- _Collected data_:
□ □ □ □
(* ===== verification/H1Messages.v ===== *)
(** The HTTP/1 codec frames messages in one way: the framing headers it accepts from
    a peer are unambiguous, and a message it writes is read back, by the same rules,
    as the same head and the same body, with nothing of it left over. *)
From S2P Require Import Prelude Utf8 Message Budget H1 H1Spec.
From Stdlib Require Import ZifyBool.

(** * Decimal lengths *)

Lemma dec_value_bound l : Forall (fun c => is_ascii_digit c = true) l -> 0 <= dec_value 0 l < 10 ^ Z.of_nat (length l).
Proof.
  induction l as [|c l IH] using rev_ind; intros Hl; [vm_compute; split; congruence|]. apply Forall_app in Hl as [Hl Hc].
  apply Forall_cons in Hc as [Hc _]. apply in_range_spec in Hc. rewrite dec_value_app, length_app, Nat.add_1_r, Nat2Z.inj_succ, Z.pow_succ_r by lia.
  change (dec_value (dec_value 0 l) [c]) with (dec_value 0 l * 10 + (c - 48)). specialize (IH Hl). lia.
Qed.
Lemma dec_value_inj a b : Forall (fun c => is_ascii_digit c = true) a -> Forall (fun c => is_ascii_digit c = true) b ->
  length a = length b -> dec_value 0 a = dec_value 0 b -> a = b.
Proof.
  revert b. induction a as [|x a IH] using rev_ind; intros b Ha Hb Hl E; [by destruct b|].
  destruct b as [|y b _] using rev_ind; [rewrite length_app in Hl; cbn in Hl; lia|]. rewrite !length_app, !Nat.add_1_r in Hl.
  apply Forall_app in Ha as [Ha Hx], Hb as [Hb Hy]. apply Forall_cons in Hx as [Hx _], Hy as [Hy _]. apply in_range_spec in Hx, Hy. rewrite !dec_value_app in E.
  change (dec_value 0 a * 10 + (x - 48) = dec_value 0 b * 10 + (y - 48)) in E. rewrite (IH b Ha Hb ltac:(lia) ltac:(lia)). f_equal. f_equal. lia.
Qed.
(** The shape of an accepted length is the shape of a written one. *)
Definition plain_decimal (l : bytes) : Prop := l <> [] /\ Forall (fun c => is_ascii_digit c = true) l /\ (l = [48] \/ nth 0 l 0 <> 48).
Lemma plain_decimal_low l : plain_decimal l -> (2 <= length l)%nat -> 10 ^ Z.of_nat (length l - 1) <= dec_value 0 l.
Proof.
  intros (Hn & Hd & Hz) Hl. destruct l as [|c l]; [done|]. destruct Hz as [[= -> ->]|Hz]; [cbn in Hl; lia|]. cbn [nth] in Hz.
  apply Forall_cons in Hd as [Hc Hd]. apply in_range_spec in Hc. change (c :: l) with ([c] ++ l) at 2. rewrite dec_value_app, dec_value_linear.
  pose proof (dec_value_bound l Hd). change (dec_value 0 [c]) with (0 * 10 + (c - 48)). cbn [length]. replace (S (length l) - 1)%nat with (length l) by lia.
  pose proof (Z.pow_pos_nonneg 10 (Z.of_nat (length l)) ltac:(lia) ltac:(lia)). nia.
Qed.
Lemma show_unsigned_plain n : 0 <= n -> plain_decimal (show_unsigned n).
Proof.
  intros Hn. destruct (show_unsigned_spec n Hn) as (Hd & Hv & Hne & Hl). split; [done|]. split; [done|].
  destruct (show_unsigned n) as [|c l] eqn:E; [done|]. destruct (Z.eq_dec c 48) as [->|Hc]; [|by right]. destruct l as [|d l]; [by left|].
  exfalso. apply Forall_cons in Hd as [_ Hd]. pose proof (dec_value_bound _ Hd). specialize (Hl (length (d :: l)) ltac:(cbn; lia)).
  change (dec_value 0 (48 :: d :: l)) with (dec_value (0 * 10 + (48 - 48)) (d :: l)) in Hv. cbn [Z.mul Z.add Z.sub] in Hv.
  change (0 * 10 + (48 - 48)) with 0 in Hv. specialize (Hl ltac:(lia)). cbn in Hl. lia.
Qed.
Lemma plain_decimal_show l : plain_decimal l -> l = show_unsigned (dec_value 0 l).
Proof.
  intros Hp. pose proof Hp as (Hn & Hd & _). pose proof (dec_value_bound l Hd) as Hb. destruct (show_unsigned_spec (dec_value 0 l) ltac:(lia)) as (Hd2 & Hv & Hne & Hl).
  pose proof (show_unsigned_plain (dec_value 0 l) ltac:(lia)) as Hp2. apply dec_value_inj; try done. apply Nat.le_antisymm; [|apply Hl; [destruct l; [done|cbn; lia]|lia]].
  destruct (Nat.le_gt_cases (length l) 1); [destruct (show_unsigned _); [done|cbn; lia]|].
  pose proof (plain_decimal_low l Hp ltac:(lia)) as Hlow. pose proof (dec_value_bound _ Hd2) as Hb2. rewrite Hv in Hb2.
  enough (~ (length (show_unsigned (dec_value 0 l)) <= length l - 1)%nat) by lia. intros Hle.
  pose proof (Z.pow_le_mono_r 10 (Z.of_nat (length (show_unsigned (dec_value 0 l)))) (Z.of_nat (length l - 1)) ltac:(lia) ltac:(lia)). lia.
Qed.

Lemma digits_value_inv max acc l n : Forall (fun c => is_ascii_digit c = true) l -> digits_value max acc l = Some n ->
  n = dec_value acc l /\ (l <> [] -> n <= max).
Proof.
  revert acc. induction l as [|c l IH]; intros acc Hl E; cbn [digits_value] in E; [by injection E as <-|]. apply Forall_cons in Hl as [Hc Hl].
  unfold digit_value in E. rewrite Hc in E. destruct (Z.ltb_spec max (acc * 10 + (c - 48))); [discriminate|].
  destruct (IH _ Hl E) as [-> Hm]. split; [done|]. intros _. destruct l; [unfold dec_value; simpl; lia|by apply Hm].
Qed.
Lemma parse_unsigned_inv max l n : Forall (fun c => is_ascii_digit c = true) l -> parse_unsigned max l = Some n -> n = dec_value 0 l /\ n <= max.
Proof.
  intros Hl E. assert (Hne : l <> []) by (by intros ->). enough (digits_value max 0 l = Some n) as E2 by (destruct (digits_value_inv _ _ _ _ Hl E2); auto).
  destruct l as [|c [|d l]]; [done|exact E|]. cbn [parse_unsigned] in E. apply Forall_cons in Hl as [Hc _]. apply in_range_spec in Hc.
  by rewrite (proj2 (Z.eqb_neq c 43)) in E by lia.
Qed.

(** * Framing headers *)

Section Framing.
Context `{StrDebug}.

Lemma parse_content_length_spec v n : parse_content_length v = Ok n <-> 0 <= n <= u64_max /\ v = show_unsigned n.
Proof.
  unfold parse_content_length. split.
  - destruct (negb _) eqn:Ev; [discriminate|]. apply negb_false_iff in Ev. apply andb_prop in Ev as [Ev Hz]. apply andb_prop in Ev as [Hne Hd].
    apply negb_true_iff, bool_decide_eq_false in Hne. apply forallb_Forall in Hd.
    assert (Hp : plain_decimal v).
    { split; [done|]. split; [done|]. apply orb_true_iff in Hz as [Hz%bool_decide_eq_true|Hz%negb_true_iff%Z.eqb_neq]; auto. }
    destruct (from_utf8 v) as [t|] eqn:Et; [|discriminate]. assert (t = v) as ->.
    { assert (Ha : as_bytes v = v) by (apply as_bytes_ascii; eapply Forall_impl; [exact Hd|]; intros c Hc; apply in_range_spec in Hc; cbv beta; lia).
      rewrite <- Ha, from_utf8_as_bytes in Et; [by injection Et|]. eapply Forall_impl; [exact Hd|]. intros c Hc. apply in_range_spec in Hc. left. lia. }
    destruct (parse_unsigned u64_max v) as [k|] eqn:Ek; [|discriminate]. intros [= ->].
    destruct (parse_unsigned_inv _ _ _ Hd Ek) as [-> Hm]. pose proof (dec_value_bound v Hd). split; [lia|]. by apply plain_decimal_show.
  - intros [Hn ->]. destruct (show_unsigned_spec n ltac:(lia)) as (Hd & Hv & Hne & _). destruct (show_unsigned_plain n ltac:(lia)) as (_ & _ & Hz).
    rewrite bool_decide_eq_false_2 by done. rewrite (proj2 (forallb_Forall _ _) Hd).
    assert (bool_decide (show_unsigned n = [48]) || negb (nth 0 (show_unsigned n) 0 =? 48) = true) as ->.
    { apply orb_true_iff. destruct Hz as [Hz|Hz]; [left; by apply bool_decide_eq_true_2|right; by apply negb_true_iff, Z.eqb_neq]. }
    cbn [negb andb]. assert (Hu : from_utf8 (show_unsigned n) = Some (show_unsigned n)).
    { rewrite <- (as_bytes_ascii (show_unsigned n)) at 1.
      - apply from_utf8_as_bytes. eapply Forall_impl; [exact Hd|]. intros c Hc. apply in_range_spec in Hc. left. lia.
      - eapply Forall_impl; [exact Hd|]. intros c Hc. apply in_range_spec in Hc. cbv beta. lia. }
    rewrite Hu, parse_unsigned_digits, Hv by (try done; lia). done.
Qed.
□ □ □ □
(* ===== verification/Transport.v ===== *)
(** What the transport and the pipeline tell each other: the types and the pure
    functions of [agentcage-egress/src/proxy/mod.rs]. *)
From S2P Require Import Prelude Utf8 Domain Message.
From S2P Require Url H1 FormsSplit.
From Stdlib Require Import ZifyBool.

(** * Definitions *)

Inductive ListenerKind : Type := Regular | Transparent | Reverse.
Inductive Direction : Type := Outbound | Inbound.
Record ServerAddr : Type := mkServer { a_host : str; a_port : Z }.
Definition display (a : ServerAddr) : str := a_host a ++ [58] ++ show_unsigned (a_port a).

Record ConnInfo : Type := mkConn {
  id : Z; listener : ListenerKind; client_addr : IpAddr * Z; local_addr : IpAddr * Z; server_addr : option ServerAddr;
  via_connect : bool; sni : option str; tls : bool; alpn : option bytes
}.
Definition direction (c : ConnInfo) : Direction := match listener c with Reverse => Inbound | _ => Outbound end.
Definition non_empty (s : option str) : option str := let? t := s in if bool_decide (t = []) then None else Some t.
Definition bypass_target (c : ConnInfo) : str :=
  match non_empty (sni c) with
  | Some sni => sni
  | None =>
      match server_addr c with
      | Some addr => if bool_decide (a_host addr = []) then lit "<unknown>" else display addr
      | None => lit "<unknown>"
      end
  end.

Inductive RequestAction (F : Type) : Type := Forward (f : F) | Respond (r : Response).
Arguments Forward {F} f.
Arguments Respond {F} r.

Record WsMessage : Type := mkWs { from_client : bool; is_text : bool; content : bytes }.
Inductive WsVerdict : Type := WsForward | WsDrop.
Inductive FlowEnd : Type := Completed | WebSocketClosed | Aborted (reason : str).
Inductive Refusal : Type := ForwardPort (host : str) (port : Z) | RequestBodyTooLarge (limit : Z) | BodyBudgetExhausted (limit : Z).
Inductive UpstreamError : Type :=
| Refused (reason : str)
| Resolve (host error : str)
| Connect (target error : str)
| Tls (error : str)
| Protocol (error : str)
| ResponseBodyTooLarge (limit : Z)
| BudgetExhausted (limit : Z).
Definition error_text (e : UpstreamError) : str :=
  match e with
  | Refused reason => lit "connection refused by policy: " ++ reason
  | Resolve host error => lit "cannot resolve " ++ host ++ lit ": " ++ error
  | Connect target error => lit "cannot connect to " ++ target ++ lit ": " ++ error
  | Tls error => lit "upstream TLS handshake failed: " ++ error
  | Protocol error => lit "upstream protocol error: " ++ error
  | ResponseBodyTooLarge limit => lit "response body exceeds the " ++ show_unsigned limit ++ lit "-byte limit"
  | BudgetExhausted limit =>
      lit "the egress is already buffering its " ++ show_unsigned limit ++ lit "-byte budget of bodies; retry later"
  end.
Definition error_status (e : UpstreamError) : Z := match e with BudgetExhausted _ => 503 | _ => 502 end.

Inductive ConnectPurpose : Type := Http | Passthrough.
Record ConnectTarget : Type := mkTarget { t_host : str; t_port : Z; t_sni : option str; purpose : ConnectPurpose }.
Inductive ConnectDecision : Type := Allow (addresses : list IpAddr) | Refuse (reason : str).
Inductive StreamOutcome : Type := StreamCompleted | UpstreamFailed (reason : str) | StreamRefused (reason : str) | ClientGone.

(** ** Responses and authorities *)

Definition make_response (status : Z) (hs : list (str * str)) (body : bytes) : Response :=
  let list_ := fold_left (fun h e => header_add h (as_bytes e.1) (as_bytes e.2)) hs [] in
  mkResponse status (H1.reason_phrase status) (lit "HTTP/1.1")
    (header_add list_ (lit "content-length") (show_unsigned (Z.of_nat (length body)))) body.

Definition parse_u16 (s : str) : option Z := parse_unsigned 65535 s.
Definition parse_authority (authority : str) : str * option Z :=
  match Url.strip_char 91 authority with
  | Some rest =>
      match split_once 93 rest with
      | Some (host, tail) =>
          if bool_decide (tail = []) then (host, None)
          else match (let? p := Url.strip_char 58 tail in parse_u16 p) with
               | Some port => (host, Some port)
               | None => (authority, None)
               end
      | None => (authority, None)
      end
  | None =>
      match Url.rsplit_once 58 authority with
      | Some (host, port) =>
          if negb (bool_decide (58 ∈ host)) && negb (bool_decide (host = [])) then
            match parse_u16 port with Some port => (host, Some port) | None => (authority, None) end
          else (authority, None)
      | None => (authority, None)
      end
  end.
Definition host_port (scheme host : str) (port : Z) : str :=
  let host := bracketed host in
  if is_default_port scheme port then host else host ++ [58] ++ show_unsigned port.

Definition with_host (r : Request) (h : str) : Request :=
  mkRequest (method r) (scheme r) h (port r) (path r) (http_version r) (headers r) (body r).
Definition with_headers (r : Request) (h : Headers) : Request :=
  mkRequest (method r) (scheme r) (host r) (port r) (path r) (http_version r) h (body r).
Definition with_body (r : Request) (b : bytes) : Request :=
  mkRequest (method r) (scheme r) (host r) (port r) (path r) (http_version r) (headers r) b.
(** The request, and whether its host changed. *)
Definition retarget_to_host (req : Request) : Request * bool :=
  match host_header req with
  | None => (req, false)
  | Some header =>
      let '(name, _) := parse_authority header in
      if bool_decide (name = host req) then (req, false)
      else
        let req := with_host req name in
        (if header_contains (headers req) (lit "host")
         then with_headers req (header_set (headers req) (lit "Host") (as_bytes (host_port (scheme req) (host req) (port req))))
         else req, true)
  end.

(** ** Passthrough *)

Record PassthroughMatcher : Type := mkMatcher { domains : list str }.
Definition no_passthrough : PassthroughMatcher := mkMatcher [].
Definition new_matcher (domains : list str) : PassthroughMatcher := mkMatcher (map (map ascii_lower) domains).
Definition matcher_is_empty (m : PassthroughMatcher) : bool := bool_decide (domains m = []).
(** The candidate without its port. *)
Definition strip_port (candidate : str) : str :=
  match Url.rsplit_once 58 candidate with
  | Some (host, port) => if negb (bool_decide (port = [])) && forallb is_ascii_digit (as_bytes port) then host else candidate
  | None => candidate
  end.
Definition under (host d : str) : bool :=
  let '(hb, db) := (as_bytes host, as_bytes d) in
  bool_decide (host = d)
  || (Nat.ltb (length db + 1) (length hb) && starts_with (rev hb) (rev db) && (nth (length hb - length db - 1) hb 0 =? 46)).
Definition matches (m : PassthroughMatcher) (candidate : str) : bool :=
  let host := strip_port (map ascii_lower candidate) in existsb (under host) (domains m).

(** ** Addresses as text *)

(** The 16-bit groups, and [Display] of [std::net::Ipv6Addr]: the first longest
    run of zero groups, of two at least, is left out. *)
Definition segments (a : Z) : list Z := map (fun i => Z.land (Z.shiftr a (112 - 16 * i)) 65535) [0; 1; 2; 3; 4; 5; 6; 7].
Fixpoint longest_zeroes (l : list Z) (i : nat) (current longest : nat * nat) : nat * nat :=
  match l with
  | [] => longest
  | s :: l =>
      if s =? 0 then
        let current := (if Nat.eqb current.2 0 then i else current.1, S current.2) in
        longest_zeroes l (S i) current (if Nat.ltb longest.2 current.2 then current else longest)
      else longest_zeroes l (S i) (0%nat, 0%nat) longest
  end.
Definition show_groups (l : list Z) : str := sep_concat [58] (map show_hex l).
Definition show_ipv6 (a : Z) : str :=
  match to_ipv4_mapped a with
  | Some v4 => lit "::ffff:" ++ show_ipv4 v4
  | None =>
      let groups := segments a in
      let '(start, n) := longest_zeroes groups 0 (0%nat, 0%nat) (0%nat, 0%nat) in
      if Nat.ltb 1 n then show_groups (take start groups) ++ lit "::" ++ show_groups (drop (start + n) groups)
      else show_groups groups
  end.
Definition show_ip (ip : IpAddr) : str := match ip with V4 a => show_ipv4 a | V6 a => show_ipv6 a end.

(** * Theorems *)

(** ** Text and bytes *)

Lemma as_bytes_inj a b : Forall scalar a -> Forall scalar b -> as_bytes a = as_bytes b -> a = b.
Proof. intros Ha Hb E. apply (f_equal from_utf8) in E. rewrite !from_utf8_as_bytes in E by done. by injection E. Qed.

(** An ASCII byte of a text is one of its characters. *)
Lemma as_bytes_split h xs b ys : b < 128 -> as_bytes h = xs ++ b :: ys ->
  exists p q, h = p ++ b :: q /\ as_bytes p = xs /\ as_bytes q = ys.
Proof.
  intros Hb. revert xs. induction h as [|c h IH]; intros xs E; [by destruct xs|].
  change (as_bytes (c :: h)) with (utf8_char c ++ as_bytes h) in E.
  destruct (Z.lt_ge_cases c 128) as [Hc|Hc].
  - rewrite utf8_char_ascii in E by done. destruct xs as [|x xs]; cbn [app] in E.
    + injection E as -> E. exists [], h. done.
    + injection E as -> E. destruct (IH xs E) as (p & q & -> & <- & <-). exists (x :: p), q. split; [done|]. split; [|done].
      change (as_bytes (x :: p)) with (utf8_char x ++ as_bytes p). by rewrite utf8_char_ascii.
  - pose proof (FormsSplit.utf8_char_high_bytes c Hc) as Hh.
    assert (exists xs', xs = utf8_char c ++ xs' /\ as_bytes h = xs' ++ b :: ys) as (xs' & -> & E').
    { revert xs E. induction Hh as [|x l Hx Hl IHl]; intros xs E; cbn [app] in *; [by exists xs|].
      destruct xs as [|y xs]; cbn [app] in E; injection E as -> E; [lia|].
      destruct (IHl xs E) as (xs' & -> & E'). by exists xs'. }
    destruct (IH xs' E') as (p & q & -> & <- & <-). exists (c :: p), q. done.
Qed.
□ □ □ □
- _Exercise prompt_: Above are the lines; repeat exactly the ones from the line containing "(** * Definitions *)" down to the line containing "Connect target error", both inclusive.

- _Written reply_:
(** * Definitions *)

Inductive ListenerKind : Type := Regular | Transparent | Reverse.
Inductive Direction : Type := Outbound | Inbound.
Record ServerAddr : Type := mkServer { a_host : str; a_port : Z }.
Definition display (a : ServerAddr) : str := a_host a ++ [58] ++ show_unsigned (a_port a).

Record ConnInfo : Type := mkConn {
  id : Z; listener : ListenerKind; client_addr : IpAddr * Z; local_addr : IpAddr * Z; server_addr : option ServerAddr;
  via_connect : bool; sni : option str; tls : bool; alpn : option bytes
}.
Definition direction (c : ConnInfo) : Direction := match listener c with Reverse => Inbound | _ => Outbound end.
Definition non_empty (s : option str) : option str := let? t := s in if bool_decide (t = []) then None else Some t.
Definition bypass_target (c : ConnInfo) : str :=
  match non_empty (sni c) with
  | Some sni => sni
  | None =>
      match server_addr c with
      | Some addr => if bool_decide (a_host addr = []) then lit "<unknown>" else display addr
      | None => lit "<unknown>"
      end
  end.

Inductive RequestAction (F : Type) : Type := Forward (f : F) | Respond (r : Response).
Arguments Forward {F} f.
Arguments Respond {F} r.

Record WsMessage : Type := mkWs { from_client : bool; is_text : bool; content : bytes }.
Inductive WsVerdict : Type := WsForward | WsDrop.
Inductive FlowEnd : Type := Completed | WebSocketClosed | Aborted (reason : str).
Inductive Refusal : Type := ForwardPort (host : str) (port : Z) | RequestBodyTooLarge (limit : Z) | BodyBudgetExhausted (limit : Z).
Inductive UpstreamError : Type :=
| Refused (reason : str)
| Resolve (host error : str)
| Connect (target error : str)
| Tls (error : str)
| Protocol (error : str)
| ResponseBodyTooLarge (limit : Z)
| BudgetExhausted (limit : Z).
Definition error_text (e : UpstreamError) : str :=
  match e with
  | Refused reason => lit "connection refused by policy: " ++ reason
  | Resolve host error => lit "cannot resolve " ++ host ++ lit ": " ++ error
  | Connect target error => lit "cannot connect to " ++ target ++ lit ": " ++ error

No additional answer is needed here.